Description:
From the lobby of Jackson Square Station, take a left and exit the building, heading away from Centre Street. Beyond the benches you'll see a tall concrete pillar, standing on its own. This pillar contains both a poem and a piece of prose. The pillar itself is in good shape, the the text is quite worn - the prose is completely illegible as is the bottom third of the poem.
About the Author:
Christopher Gilbert has a B.A., M.A., and Ph.D. in Psychology, the latter two received at Clark University in Worcester. Available information, from the 1990s, has Gilbert teaching and practicing psychology, most recently as a professor at Bristol Community College in Fall River. He is also a successful poet, winning the Walt Whitman Poetry Award in 1983 for his collection, Across the Mutual Landscape. His poetry was largely influenced by jazz rhythms and was considered a major force in the community of African American poetry. His poetry has been featured in numerous magazines and anthologies, most recently in Approaching Literature in the 20th Century(2005).
Response:
I had visited Jackson Square Station before, only briefly, without any sightings of a monument. As I exited the station, searching for a concrete pillar, I was confronted with splashes of color coming from all directions. Every concrete pillar was covered in a mural that, I assumed, was a contribution from the community. In the distance, removed from the colorful bus stop, I saw the granite slab containing the poem I had been looking for.
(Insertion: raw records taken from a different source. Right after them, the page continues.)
(* ===== verification/AuthSpec.v ===== *)
(** Authentication as one machine per role: relation to the grammars, delivery of
    credentials from the client to the server, and what a finished handshake
    proves. *)

From Stdlib Require Import ZArith Lia String.
From Stdlib Require Import Init.Byte.
From stdpp Require Import prelude.
From S2P Require Import Prelude OrdMap Wire Frame Frontend Startup Backend Replication Demux Fsm Grammar Resources PreStartup Machine Session ServerSession Auth.

Local Open Scope string_scope.
Local Open Scope Z_scope.
Local Open Scope list_scope.

(** ** The client machine *)

Inductive auth_state (S : Type) : Type :=
| AuthAt (P : AP.t) (conn : AuthConn S P)
| AuthReady (conn : AuthConn S SP.Ready)
| AuthEnded (conn : AuthConn S Phase.Terminated).
Arguments AuthAt {S} P conn.
Arguments AuthReady {S} conn.
Arguments AuthEnded {S} conn.

Inductive auth_action : Type :=
| Auth_receive (m : BackendMessage)
| Auth_item (item : SessionItem)
| Auth_password (p : bytes)
| Auth_sasl (mechanism initial : bytes)
| Auth_respond (data : bytes)
| Auth_verified.

Section Client.
Context {S : Type}.

Definition at_auth_offer (o : AuthOffer S) : auth_state S :=
  match o with
  | Auth_Ok c => AuthAt _ c | Auth_Cleartext c => AuthAt _ c | Auth_Md5 c _ => AuthAt _ c | Auth_Sasl c _ => AuthAt _ c
  | Auth_Gss c => AuthAt _ c | Auth_Sspi c => AuthAt _ c | Auth_KerberosV5 c => AuthAt _ c
  end.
Walking up to the monument, I wondered how often others ventured from the station to view this public art. I found myself longing to be back at the station, further investigating the visibly arresting paintings. How many times had a commuter faced this same dilemma? How many times had the monument lost?
After reading Christ Gilbert's poem, Any Good Throat, I was glad that I had pulled myself away from the paintings. However, I was disappointed to find that I could not read the last third of the poem because the text had been worn away and was practically impossible to read. The poem describes a 15-year-old boy named Willie at a neighborhood basketball court on a hot July day; a common scene in an urban neighborhood. Willie is described as someone who is marginalized by the poem's "we": he wants a summer job and has a "sharp need in his gut," but is instead given a basketball to play on "this tarred-over earth burned and raped and cheated of growth." This description of a youth on the edge of being lost is particularly haunting as one looks over at the Bromley-Heath Housing Project (visible from the monument), which has been racked with gang violence as of late.
By Lauren Chrystal.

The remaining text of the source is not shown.